**Collected data entries**

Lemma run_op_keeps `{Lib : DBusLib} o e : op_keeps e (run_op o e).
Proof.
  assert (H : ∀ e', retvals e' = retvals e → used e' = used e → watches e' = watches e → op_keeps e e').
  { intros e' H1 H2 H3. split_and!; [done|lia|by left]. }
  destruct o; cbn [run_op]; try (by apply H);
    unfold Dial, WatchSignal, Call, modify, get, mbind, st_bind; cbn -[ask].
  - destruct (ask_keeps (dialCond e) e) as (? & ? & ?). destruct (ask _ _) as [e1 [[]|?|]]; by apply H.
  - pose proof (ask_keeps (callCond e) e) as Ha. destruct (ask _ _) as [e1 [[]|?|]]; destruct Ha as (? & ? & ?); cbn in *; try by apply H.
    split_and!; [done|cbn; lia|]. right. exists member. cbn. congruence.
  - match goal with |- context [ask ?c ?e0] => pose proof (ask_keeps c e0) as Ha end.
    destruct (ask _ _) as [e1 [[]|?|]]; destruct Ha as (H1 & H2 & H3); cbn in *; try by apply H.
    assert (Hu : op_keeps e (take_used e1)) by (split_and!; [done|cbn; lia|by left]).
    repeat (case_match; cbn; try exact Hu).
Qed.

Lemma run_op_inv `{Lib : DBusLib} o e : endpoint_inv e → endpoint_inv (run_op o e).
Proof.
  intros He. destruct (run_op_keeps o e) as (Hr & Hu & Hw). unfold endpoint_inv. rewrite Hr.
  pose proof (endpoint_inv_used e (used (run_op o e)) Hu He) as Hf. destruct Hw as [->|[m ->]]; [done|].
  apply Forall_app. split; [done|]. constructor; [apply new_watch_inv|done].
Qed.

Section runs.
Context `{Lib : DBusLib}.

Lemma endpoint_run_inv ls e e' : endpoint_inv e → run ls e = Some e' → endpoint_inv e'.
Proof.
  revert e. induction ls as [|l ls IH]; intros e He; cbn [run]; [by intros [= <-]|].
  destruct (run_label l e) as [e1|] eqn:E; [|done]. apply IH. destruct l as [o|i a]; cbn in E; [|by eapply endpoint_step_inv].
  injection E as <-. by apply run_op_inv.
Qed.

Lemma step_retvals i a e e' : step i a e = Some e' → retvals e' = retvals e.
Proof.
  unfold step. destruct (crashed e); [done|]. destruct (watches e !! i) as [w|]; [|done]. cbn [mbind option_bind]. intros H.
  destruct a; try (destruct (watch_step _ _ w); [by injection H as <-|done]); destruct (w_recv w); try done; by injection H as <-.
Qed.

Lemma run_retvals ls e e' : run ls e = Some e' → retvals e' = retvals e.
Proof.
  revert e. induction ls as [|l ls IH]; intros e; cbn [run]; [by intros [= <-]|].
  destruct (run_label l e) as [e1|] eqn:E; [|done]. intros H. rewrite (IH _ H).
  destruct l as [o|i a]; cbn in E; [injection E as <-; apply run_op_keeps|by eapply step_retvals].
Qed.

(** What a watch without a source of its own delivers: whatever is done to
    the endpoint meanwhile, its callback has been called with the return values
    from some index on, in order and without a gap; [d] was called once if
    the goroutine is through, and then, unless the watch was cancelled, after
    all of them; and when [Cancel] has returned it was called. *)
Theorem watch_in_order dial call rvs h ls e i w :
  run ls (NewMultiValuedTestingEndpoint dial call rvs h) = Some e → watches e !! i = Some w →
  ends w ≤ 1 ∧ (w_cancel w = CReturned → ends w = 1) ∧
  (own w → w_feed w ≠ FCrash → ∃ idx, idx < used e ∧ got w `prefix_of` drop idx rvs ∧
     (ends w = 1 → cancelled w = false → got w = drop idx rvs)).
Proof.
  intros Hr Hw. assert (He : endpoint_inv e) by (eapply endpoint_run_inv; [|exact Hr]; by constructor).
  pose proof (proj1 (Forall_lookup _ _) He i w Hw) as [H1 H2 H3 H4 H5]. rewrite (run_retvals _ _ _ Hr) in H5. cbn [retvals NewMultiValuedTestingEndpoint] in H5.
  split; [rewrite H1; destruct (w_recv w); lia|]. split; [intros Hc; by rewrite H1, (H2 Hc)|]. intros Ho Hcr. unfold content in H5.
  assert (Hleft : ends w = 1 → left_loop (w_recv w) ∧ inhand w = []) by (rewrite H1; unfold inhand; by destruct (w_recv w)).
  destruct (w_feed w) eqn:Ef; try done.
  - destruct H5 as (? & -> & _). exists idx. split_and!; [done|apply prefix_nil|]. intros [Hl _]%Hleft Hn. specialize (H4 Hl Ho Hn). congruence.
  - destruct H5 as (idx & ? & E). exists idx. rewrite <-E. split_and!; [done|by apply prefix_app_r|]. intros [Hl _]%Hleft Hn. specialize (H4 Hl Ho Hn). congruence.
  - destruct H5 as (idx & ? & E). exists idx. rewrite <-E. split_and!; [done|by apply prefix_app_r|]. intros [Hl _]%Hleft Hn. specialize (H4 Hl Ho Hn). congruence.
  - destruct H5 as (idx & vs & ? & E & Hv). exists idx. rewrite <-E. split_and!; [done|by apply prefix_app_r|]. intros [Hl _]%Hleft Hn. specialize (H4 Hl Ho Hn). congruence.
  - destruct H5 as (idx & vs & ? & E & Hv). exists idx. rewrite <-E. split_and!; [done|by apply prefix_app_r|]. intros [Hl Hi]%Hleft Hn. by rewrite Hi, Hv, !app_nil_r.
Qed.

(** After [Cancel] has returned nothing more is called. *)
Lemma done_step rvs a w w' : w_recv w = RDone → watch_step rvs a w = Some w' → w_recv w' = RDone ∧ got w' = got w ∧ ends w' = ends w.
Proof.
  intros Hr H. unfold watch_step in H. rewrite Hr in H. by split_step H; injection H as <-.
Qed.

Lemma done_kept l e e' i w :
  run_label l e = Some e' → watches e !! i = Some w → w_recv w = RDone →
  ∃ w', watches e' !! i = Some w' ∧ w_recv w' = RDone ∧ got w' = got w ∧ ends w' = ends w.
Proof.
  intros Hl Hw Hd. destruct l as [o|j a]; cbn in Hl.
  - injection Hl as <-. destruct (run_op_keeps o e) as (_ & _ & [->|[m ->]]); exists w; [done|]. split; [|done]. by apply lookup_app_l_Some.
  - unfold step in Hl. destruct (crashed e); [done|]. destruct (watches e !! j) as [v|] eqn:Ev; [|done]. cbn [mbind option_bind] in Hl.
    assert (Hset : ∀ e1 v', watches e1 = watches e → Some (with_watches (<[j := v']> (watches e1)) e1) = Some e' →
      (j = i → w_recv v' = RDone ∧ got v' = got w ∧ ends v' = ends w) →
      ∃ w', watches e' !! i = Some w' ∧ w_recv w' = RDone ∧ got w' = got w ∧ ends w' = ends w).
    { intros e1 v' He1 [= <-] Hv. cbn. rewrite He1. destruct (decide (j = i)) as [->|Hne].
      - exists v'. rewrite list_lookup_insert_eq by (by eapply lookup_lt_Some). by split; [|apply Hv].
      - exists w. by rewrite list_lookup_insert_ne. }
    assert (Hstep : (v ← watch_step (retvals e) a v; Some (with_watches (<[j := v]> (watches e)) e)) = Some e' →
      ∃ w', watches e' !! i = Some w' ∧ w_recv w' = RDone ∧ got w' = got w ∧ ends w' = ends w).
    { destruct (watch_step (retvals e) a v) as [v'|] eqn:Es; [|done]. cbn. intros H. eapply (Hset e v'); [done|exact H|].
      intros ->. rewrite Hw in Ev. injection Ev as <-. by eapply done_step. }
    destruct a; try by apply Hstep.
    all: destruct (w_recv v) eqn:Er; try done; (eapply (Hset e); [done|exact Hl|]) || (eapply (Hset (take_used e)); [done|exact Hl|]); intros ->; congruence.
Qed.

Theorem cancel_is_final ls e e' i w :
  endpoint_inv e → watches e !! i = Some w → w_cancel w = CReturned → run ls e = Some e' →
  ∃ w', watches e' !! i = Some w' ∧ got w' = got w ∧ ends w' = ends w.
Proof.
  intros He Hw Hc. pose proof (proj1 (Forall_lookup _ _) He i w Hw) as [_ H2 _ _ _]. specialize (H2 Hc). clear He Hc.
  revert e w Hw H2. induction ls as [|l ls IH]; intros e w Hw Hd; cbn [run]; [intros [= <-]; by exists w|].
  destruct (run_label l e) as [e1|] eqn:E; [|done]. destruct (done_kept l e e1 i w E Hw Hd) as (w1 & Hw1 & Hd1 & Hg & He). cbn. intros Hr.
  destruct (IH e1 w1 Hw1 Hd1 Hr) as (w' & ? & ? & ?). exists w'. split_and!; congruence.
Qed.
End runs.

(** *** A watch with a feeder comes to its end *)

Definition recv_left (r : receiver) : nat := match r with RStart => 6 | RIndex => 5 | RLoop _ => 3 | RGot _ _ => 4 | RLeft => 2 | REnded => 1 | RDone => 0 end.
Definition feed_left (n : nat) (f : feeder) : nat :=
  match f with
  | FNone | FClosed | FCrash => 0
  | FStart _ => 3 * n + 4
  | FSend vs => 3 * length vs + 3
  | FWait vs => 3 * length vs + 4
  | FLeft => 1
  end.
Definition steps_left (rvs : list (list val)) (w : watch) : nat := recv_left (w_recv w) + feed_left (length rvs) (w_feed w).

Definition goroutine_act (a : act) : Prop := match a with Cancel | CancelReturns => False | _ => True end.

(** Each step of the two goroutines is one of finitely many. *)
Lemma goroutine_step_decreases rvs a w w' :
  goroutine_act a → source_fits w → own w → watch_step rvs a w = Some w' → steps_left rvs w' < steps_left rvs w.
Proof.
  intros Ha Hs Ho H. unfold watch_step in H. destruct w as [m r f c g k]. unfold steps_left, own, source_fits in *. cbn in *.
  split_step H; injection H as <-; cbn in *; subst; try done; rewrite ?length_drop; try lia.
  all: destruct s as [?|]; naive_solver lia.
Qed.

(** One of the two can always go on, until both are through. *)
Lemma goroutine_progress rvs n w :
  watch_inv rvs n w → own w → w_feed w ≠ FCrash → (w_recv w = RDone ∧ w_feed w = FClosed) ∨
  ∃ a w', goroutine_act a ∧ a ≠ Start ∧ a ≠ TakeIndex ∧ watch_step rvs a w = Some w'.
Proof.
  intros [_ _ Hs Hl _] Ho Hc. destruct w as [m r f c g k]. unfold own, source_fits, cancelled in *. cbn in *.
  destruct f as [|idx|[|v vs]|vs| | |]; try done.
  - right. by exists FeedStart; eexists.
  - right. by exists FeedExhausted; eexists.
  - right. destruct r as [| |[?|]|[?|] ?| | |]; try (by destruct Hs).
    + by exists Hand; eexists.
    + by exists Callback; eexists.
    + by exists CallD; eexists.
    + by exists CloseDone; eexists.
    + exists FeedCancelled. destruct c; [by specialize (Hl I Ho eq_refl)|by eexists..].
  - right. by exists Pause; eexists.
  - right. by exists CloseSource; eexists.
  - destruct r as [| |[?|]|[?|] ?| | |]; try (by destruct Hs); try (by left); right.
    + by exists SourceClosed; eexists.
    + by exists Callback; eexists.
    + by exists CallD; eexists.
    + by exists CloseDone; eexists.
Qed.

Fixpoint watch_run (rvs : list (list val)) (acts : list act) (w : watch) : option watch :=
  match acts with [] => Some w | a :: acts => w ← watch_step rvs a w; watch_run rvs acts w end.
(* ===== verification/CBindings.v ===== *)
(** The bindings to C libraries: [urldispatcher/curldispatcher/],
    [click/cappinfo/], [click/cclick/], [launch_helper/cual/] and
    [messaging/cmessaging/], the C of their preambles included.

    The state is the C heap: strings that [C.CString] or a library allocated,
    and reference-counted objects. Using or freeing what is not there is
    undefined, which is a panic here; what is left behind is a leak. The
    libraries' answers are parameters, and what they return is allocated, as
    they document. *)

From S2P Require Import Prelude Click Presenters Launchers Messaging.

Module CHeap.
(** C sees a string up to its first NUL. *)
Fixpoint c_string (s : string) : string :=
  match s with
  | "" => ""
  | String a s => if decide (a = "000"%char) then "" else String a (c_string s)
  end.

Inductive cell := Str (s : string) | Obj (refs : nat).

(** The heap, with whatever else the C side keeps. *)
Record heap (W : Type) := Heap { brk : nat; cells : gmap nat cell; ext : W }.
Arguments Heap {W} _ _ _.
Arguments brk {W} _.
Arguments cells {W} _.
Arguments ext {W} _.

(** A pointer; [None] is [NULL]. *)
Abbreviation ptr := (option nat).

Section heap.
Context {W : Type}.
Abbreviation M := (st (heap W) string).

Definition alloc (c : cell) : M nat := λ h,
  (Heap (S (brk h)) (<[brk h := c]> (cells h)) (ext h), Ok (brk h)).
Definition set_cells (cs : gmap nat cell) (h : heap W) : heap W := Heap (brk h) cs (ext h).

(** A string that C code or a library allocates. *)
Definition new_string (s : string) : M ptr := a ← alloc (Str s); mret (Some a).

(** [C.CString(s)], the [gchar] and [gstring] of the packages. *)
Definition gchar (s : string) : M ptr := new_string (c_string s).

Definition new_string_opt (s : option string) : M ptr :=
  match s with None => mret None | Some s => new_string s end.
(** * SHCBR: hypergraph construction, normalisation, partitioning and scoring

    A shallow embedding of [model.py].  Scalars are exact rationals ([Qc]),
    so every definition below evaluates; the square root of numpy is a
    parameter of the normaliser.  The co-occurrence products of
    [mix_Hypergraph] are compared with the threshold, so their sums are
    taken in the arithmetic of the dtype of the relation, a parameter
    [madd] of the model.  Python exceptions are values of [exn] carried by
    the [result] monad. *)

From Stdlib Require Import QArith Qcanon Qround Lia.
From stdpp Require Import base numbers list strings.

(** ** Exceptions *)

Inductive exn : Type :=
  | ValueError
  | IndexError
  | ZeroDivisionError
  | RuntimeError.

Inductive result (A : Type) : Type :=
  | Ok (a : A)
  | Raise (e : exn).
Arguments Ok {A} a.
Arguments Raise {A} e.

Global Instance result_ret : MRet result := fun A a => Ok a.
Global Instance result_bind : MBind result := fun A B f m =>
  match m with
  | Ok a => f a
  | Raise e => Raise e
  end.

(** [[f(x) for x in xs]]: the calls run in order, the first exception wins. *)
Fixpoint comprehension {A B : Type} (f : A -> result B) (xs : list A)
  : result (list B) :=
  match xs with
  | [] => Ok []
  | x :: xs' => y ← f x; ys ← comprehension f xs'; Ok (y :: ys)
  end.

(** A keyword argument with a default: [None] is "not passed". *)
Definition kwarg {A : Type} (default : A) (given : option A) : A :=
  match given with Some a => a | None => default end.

**TASK**
Report every line of the records that contains the word "CReturned".

**SOLUTION FOR THIS PROBLEM**
  ends w ≤ 1 ∧ (w_cancel w = CReturned → ends w = 1) ∧
  endpoint_inv e → watches e !! i = Some w → w_cancel w = CReturned → run ls e = Some e' →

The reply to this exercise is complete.